When Warren Buffett has been mentioned over the last 2 months, it's been in the context of wondering when he's going to deploy some of the $128 billion in (depreciating) cash he has sitting around. So far, he has yet to do that.

At the same time, Berkshire's portfolio has hardly been immune to the coronavirus shutdown. Names like See’s Candies and Precision Castparts are all taking hits as the global economy grinds to a halt. Buffett's portfolio was on a run rate of churning out more than $20 billion in profit annually. That number is likely to come under pressure, according to Bloomberg

“We’ve got a few businesses, small ones, we won’t reopen when this is over,” Charlie Munger said of the portfolio.

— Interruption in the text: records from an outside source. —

Lemma rsteps_inv r r' : rinv r -> rsteps r r' -> rinv r'.
Proof. intros Hi Hs. induction Hs as [|r1 r2 r3 H12 _ IH]; [done|]. apply IH. by eapply rstep_inv. Qed.

(** A receiver that has not been stopped can take its part in every step of the test. *)
Lemma lift_tstep t t' w :
  w <> REnd -> tstep t t' -> exists w', w' <> REnd /\ rsteps (mkR t 0 w) (mkR t' 0 w').
Proof.
  intros Hw Hst. destruct (decide (hakase (proto t') = hakase (proto t))) as [E|Hne].
  { exists w. split; [done|]. apply rtc_once. by apply (RThread t' (mkR t 0 w)). }
  exists (if decide (hakase (proto t') = HPoll) then RTest else RServe). split; [by case_decide|].
  destruct w; [|by apply rtc_once, (RReceive t' (mkR t 0 RServe))|done].
  eapply rtc_l; [by apply (RLoop (mkR t 0 RTest))|]. by apply rtc_once, (RReceive t' (mkR t 0 RServe)).
Qed.

Lemma lift_tsteps t t' w :
  w <> REnd -> tsteps t t' -> exists w', w' <> REnd /\ rsteps (mkR t 0 w) (mkR t' 0 w').
Proof.
  intros Hw Hs. revert w Hw. induction Hs as [t|t1 t2 t3 H12 _ IH]; intros w Hw; [by exists w|].
  destruct (lift_tstep t1 t2 w Hw H12) as (w1 & Hw1 & S1). destruct (IH w1 Hw1) as (w2 & Hw2 & S2).
  exists w2. split; [done|by etrans].
Qed.

(** A stopped receiver ends. *)
Lemma receiver_ends t w :
  tinv t -> length (friends (proto t)) = length codes -> finished t ->
  rsteps (mkR t 1 w) (mkR t 1 REnd).
Proof.
  intros Ht Hl Hf. destruct (finished_free t Ht Hl Hf) as [Hh H8].
  assert (rsteps (mkR t 1 RTest) (mkR t 1 REnd)) as Hend by (by apply rtc_once, (RLoop (mkR t 1 RTest))).
  destruct w; [exact Hend| |apply rtc_refl].
  eapply rtc_l; [|exact Hend]. by apply (RNothing (mkR t 1 RServe)).
Qed.

Lemma can_tear_down r : rinv r -> exists r', rsteps r r' /\ torn_down r'.
Proof.
  intros [Hs Hst]. destruct (reachable_ok _ Hs) as [Ht Hl]. destruct r as [t st w]. cbn [threads stop receiver] in *.
  destruct Hst as [[-> Hw]|[-> Hf]].
  - destruct (test_can_finish t Ht Hl) as (t1 & S1 & F1).
    destruct (lift_tsteps t t1 w Hw S1) as (w1 & _ & S2).
    destruct (reachable_ok t1) as [Ht1 Hl1]; [by etrans|].
    exists (mkR t1 1 REnd). split; [|done]. etrans; [exact S2|].
    eapply rtc_l; [by apply (RTeardown (mkR t1 0 w1))|]. by apply receiver_ends.
  - exists (mkR t 1 REnd). split; [by apply receiver_ends|done].
Qed.

(** A receiver that finds [stop] set at the start never serves. *)
Record deaf (r : rstate) : Prop := {
  df_threads : tsteps tinit (threads r);
  df_stop : stop r <> 0;
  df_receiver : receiver r <> RServe;
  df_host : hakase (proto (threads r)) = HPoll;
  df_ran : ran_on_host (proto (threads r)) = []
}.

Section Deaf.
Context (i : nat) (cs : list code).
Hypothesis Hcs : codes !! i = Some cs.
Hypothesis Hne : cs <> [].

Lemma deaf_nothing r : deaf r -> completed (proto (threads r)) = [] /\ ~ finished (threads r).
Proof.
  intros [H1 _ _ _ H5]. destruct (reachable_ok _ H1) as [Ht _].
  assert (completed (proto (threads r)) = []) as Hc.
  { destruct (ti_inv _ Ht) as [_ _ _ _ _ Hr _|j p _ _ Hp _ _]; [by rewrite <- Hr|].
    assert (ran_on_host (proto (threads r)) = completed (proto (threads r)) \/
      ran_on_host (proto (threads r)) = j :: completed (proto (threads r))) as [E|E] by (destruct Hp; auto); congruence. }
  split; [done|]. intros Hf. destruct (Hf i cs Hcs) as [Hi Hk].
  destruct (ti_threads _ Ht i cs Hcs) as (p & k & Hp & Hk' & Ek & _ & _).
  rewrite Hi in Hp. injection Hp as <-. rewrite Hk in Hk'. injection Hk' as <-.
  rewrite Hc, in_flight_idle in Ek. by destruct cs.
Qed.

Lemma deaf_step r r' : deaf r -> rstep r r' -> deaf r'.
Proof.
  intros Hd Hr. pose proof (deaf_nothing r Hd) as [_ Hnf]. destruct Hd as [H1 H2 H3 H4 H5].
  destruct Hr as [t' r Hst Eh|r _|r Hc _ _|t' r Hc _ _|r Hf]; [| |done|done|done].
  - split; cbn [threads stop receiver]; [by eapply rtc_r|done|done|congruence|].
    destruct (reachable_ok _ H1) as [Ht _].
    destruct Hst as [j k csj t _ _ _ _|c k csj f v p' t Hst Hr _ _ _ _|p' t Hst Er _ _]; cbn [proto] in *; [done| |congruence].
    destruct (step_effect _ _ Hst) as [j Hj ->|j _ _ _ E1 E2|c' Hh _ _ _ _|c' Hc _ _|_ _ E1 E2];
      [done|congruence|congruence|by destruct (no_stray _ _ (ti_inv _ Ht) Hc)|congruence].
  - split; cbn [threads stop receiver]; try done. by rewrite (proj2 (Z.eqb_neq _ _)).
Qed.

Lemma deaf_steps r r' : deaf r -> rsteps r r' -> deaf r'.
Proof. intros Hi Hs. induction Hs as [|r1 r2 r3 H12 _ IH]; [done|]. apply IH. by eapply deaf_step. Qed.
End Deaf.

(** In memory of zeros every run of the test can go on until it is torn down, and
    every run whose loops are through has these variables; with [stop] set nothing ever
    completes. *)
Lemma receiver_runs :
  (forall r, rsteps (rinit (mkContainer 0 0 0)) r -> finished (threads r) ->
     vars (threads r) = (fun cs => run_codes cs 0) <$> codes) /\
  (forall r, rsteps (rinit (mkContainer 0 0 0)) r -> exists r', rsteps r r' /\ torn_down r') /\
  (forall st r, st <> 0 -> (exists i cs, codes !! i = Some cs /\ cs <> []) ->
     rsteps (rinit (mkContainer st 0 0)) r -> completed (proto (threads r)) = [] /\ ~ finished (threads r)).
Proof.
  assert (rinv (rinit (mkContainer 0 0 0))) as Hi by (split; [apply rtc_refl|by left]).
  split_and!.
  - intros r Hs. apply (proj1 test_runs). by apply (rsteps_inv _ _ Hi Hs).
  - intros r Hs. apply can_tear_down. by apply (rsteps_inv _ _ Hi Hs).
  - intros st r Hst (i & cs & Hcs & Hne) Hs. apply (deaf_nothing i cs Hcs Hne).
    eapply (deaf_steps i cs Hcs Hne); [|exact Hs]. by split.
Qed.
End Test.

While Buffett was able to navigate 2008 with his rock solid balance sheet and diversification, there has been little said from Berkshire about the recent financial crisis. 

Buffett's companies are undeniably tethered to the overall economy. See's Candies, for instance, has furloughed its retail workers. Justin Brands shut down its outlets in Missouri. BNSF will likely report a decline in rail traffic. Precision Castparts temporarily halted some of its operations in April. Lawrence Cunningham, a professor at George Washington University Law School said: “There’s no fortress that’s immune to that right now.”

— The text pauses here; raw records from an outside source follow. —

(** * The Discord archive import pipeline: storage service, file import,
      export checkpoints.

    A shallow embedding of
      - db/models.py and db/service.py (tables, constraints, upsert,
        insert, update, soft delete, channel query),
      - scripts/import_historical_exports.py (import of one export file and
        the loop over files),
      - scripts/batch_historical_export.py and scripts/check_export_status.py
        (last exported message identifier, "already exported" test and the
        selection of the channels to export),
    followed by the properties of the import pipeline. *)

From stdpp Require Import gmap strings list fin_maps sorting.
From Stdlib Require Import ZArith String Ascii.

(* [set_solver] clears hypotheses by name; the notice about it is noise. *)
Set Warnings "-clear-no-such-hyp".

Local Open Scope string_scope.
Local Open Scope list_scope.
Local Open Scope Z_scope.

(** ** db/models.py: the tables *)

(** A point in time.  The code stores instants and orders rows by them and
    nothing else.  The columns the database server fills from its own clock
    ([created_at], [updated_at]) are left out of the rows. *)
Definition datetime : Type := Z.

(** JSON side data ([attachments], [embeds], [reactions]) is stored as it
    comes and never looked into. *)
Definition blob : Type := string.

(** [BigInteger] and [Integer] columns hold unbounded integers here, and
    [String(n)] columns strings of any length. *)
Record Server : Type := mkServer {
  s_name : string;
  s_icon_url : option string
}.

Record Subnet : Type := mkSubnet {
  sn_name : string;
  sn_description : option string;
  sn_tags : option (list string)
}.

Record Channel : Type := mkChannel {
  c_server_id : Z;
  c_subnet_id : option Z;
  c_name : string;
  c_topic : option string;
  c_category : option string;
  c_position : option Z
}.

Record User : Type := mkUser {
  u_username : string;
  u_discriminator : option string;
  u_display_name : option string;
  u_avatar_url : option string;
  u_bot : bool
}.

Record Message : Type := mkMessage {
  m_channel_id : Z;
  m_user_id : Z;
  m_content : option string;
  m_timestamp : datetime;
  m_edited_timestamp : option datetime;
  m_deleted : bool;
  m_deleted_at : option datetime;
  m_message_type : string;
  m_mentions : option (list Z);
  m_mention_roles : option (list Z);
  m_attachments : option blob;
  m_embeds : option blob;
  m_reactions : option blob;
  m_thread_id : option Z;
  m_reference_message_id : option Z
}.

(** The stored state: one finite map per table, from the primary key to the
    rest of the row. *)
Record DB : Type := mkDB {
  servers : gmap Z Server;
  subnets : gmap Z Subnet;
  channels : gmap Z Channel;
  users : gmap Z User;
  messages : gmap Z Message
}.

Definition empty_db : DB := mkDB ∅ ∅ ∅ ∅ ∅.

Definition set_servers (f : gmap Z Server → gmap Z Server) (db : DB) : DB :=
  mkDB (f (servers db)) (subnets db) (channels db) (users db) (messages db).

Definition set_channels (f : gmap Z Channel → gmap Z Channel) (db : DB) : DB :=
  mkDB (servers db) (subnets db) (f (channels db)) (users db) (messages db).

Definition set_users (f : gmap Z User → gmap Z User) (db : DB) : DB :=
  mkDB (servers db) (subnets db) (channels db) (f (users db)) (messages db).

Definition set_messages (f : gmap Z Message → gmap Z Message) (db : DB) : DB :=
  mkDB (servers db) (subnets db) (channels db) (users db) (f (messages db)).

(** ** Exceptions and the session *)

(** The constraints of models.py whose violation the driver reports as
    [sqlalchemy.exc.IntegrityError]. *)
Inductive violation : Type :=
  | NotNullViolation
  | UniqueViolation
  | ForeignKeyViolation.

Inductive exn : Type :=
  | IntegrityError (v : violation)
  | KeyError
  | ValueError.

Inductive result (A : Type) : Type :=
  | Return (a : A)
  | Raise (e : exn).
Arguments Return {A} a.
Arguments Raise {A} e.

(** A computation on the committed store: it ends with a value or with a
    raised exception, and leaves a store behind in both cases. *)
Definition M (A : Type) : Type := DB → DB * result A.

Definition ret {A} (a : A) : M A := λ db, (db, Return a).

Definition raise {A} (e : exn) : M A := λ db, (db, Raise e).

Definition bind {A B} (m : M A) (k : A → M B) : M B := λ db,
  match m db with
  | (db', Return a) => k a db'
  | (db', Raise e) => (db', Raise e)
  end.

Declare Scope db_scope.
Delimit Scope db_scope with db.
Notation "x <- m ;; k" := (bind m (λ x, k))
  (at level 100, m at next level, right associativity) : db_scope.
Notation "m ;;; k" := (bind m (λ _, k))
  (at level 100, right associativity) : db_scope.

(** [DatabaseService.get_session]: the body works on the session; when it
    ends normally the session is committed, when it raises the session is
    rolled back and the exception goes on to the caller. *)
Definition get_session {A} (body : DB → result (DB * A)) : M A := λ db,
  match body db with
  | Return (db', a) => (db', Return a)
  | Raise e => (db, Raise e)
  end.

Definition has_row {A} (table : gmap Z A) (key : Z) : bool :=
  bool_decide (is_Some (table !! key)).

Definition has_row_opt {A} (table : gmap Z A) (key : option Z) : bool :=
  match key with
  | None => true
  | Some k => has_row table k
  end.

(** ** db/service.py: identity upserts *)

(** The INSERT of a channel row: [server_id] must name a stored server and
    a [subnet_id] that is given must name a stored subnet. *)
Definition insert_channel (channel_id : Z) (row : Channel) (db : DB)
  : result DB :=
  if has_row (servers db) (c_server_id row)
     && has_row_opt (subnets db) (c_subnet_id row)
  then Return (set_channels <[channel_id := row]> db)
  else Raise (IntegrityError ForeignKeyViolation).

(** The UPDATE of a channel row: a foreign key is checked again only when
    its column changes, and [upsert_channel] never changes [server_id]. *)
Definition update_channel (channel_id : Z) (old row : Channel) (db : DB)
  : result DB :=
  if bool_decide (c_subnet_id row = c_subnet_id old)
     || has_row_opt (subnets db) (c_subnet_id row)
  then Return (set_channels <[channel_id := row]> db)
  else Raise (IntegrityError ForeignKeyViolation).

Definition upsert_server (server_id : Z) (name : string)
    (icon_url : option string) : M Server :=
  get_session (λ db,
    let server :=
      match servers db !! server_id with
      | Some server =>
          (* server.name = name; server.icon_url = icon_url *)
          mkServer name icon_url
      | None =>
          (* Server(server_id=server_id, name=name, icon_url=icon_url) *)
          mkServer name icon_url
      end in
    Return (set_servers <[server_id := server]> db, server)).

Definition upsert_channel (channel_id server_id : Z) (name : string)
    (subnet_id : option Z) (topic category : option string)
    (position : option Z) : M Channel :=
  get_session (λ db,
    match channels db !! channel_id with
    | Some channel =>
        let channel' :=
          mkChannel (c_server_id channel) subnet_id name topic category position in
        match update_channel channel_id channel channel' db with
        | Return db' => Return (db', channel')
        | Raise e => Raise e
        end
    | None =>
        let channel :=
          mkChannel server_id subnet_id name topic category position in
        match insert_channel channel_id channel db with
        | Return db' => Return (db', channel)
        | Raise e => Raise e
        end
    end).

Definition upsert_user (user_id : Z) (username : string)
    (discriminator display_name avatar_url : option string) (bot : bool)
  : M User :=
  get_session (λ db,
    let user :=
      match users db !! user_id with
      | Some user =>
          (* every attribute of the stored object is assigned *)
          mkUser username discriminator display_name avatar_url bot
      | None =>
          mkUser username discriminator display_name avatar_url bot
      end in
    Return (set_users <[user_id := user]> db, user)).

(** ** db/service.py: messages *)

(** The dictionary handed to [insert_message], and the attributes of a
    [Message] object while it is in a session: every column but the
    identifier may be missing ([None]). *)
Record message_data : Type := mkMessageData {
  md_message_id : Z;
  md_channel_id : option Z;
  md_user_id : option Z;
  md_content : option string;
  md_timestamp : option datetime;
  md_edited_timestamp : option datetime;
  md_deleted : option bool;
  md_deleted_at : option datetime;
  md_message_type : option string;
  md_mentions : option (list Z);
  md_mention_roles : option (list Z);
  md_attachments : option blob;
  md_embeds : option blob;
  md_reactions : option blob;
  md_thread_id : option Z;
  md_reference_message_id : option Z
}.

(** The row a session object is written as: the [nullable=False] columns
    must be there, the columns with a default get it when missing. *)
Definition to_row (md : message_data) : option Message :=
  match md_channel_id md, md_user_id md, md_timestamp md with
  | Some channel_id, Some user_id, Some timestamp =>
      Some (mkMessage channel_id user_id (md_content md) timestamp
              (md_edited_timestamp md)
              (default false (md_deleted md)) (md_deleted_at md)
              (default "default" (md_message_type md))
              (md_mentions md) (md_mention_roles md)
              (md_attachments md) (md_embeds md) (md_reactions md)
              (md_thread_id md) (md_reference_message_id md))
  | _, _, _ => None
  end.

Definition of_row (message_id : Z) (row : Message) : message_data :=
  mkMessageData message_id (Some (m_channel_id row)) (Some (m_user_id row))
    (m_content row) (Some (m_timestamp row)) (m_edited_timestamp row)
    (Some (m_deleted row)) (m_deleted_at row) (Some (m_message_type row))
    (m_mentions row) (m_mention_roles row) (m_attachments row)
    (m_embeds row) (m_reactions row) (m_thread_id row)
    (m_reference_message_id row).

(** The foreign keys of a message row. *)
Definition message_refs_ok (db : DB) (row : Message) : bool :=
  has_row (channels db) (m_channel_id row) && has_row (users db) (m_user_id row).

(** [session.add(message); session.commit()]: the INSERT checks the
    not-null columns, then the primary key, then the foreign keys. *)
Definition add_message (md : message_data) (db : DB) : result (DB * Message) :=
  match to_row md with
  | None => Raise (IntegrityError NotNullViolation)
  | Some row =>
      if has_row (messages db) (md_message_id md)
      then Raise (IntegrityError UniqueViolation)
      else if message_refs_ok db row
      then Return (set_messages <[md_message_id md := row]> db, row)
      else Raise (IntegrityError ForeignKeyViolation)
  end.

Definition insert_message (message_data : message_data) : M (option Message) :=
  get_session (λ db,
    match add_message message_data db with
    | Return (db', message) => Return (db', Some message)
    | Raise (IntegrityError _) => Return (db, None)
    | Raise e => Raise e
    end).

(** One keyword argument of [update_message].  [kw_other] is a keyword that
    names no attribute of [Message] ([hasattr] is false).  Keywords naming
    the identifier or a relationship are not covered, and [deleted] and
    [message_type] are given a value, not [None]. *)
Inductive kwarg : Type :=
  | kw_channel_id (v : option Z)
  | kw_user_id (v : option Z)
  | kw_content (v : option string)
  | kw_timestamp (v : option datetime)
  | kw_edited_timestamp (v : option datetime)
  | kw_deleted (v : bool)
  | kw_deleted_at (v : option datetime)
  | kw_message_type (v : string)
  | kw_reference_message_id (v : option Z)
  | kw_other (key : string).

Definition setattr (message : message_data) (kw : kwarg) : message_data :=
  let '(mkMessageData id ch us co ts ed de da ty me mr at_ em re th rf) := message in
  match kw with
  | kw_channel_id v => mkMessageData id v us co ts ed de da ty me mr at_ em re th rf
  | kw_user_id v => mkMessageData id ch v co ts ed de da ty me mr at_ em re th rf
  | kw_content v => mkMessageData id ch us v ts ed de da ty me mr at_ em re th rf
  | kw_timestamp v => mkMessageData id ch us co v ed de da ty me mr at_ em re th rf
  | kw_edited_timestamp v => mkMessageData id ch us co ts v de da ty me mr at_ em re th rf
  | kw_deleted v => mkMessageData id ch us co ts ed (Some v) da ty me mr at_ em re th rf
  | kw_deleted_at v => mkMessageData id ch us co ts ed de v ty me mr at_ em re th rf
  | kw_message_type v => mkMessageData id ch us co ts ed de da (Some v) me mr at_ em re th rf
  | kw_reference_message_id v => mkMessageData id ch us co ts ed de da ty me mr at_ em re th v
  | kw_other _ => message
  end.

Some of Buffett's names, like Geico and Lubrizol have been able to weather most of the storm. Geico is dealing with fewer accidents as a result of less driving and Lubrizol said social distancing and work-from-home measures have become customary. Lubrizol has not cut any of its workers. 

CEO Eric Schnur said: “It’s nowhere near business as usual, of course. But keeping people safe in a potentially unsafe situation is something we think about every day whether or not there’s a coronavirus pandemic.”

Buffett has promised in the past that Berkshire would “forever remain a financial fortress”. But investors have been left wondering exactly what that means in terms of Buffett potentially deploying capital going forward. Berkshire underperformed the S&P 500 during the last bull market and people are wondering if Buffett will take advantage of the recent pullback (if you can even call it that) in valuations. 

Buffett did exceptionally well during the 2008 crisis after making preferred stock/warrant deals with names like Bank of America and Goldman Sachs. Munger said the company is proceeding with caution. Berkshire is set to report earnings in May, which could shed some light into the company's capital allocation strategies. 

Buffett said in his 2017 shareholder letter: “Every decade or so, dark clouds will fill the economic skies, and they will briefly rain gold. When downpours of that sort occur, it’s imperative that we rush outdoors carrying washtubs, not teaspoons. And that we will do.”

Shareholder Thomas Russo said simply of Buffett: “He’s patient. One of the best features is that he is able to see opportunities broadly.”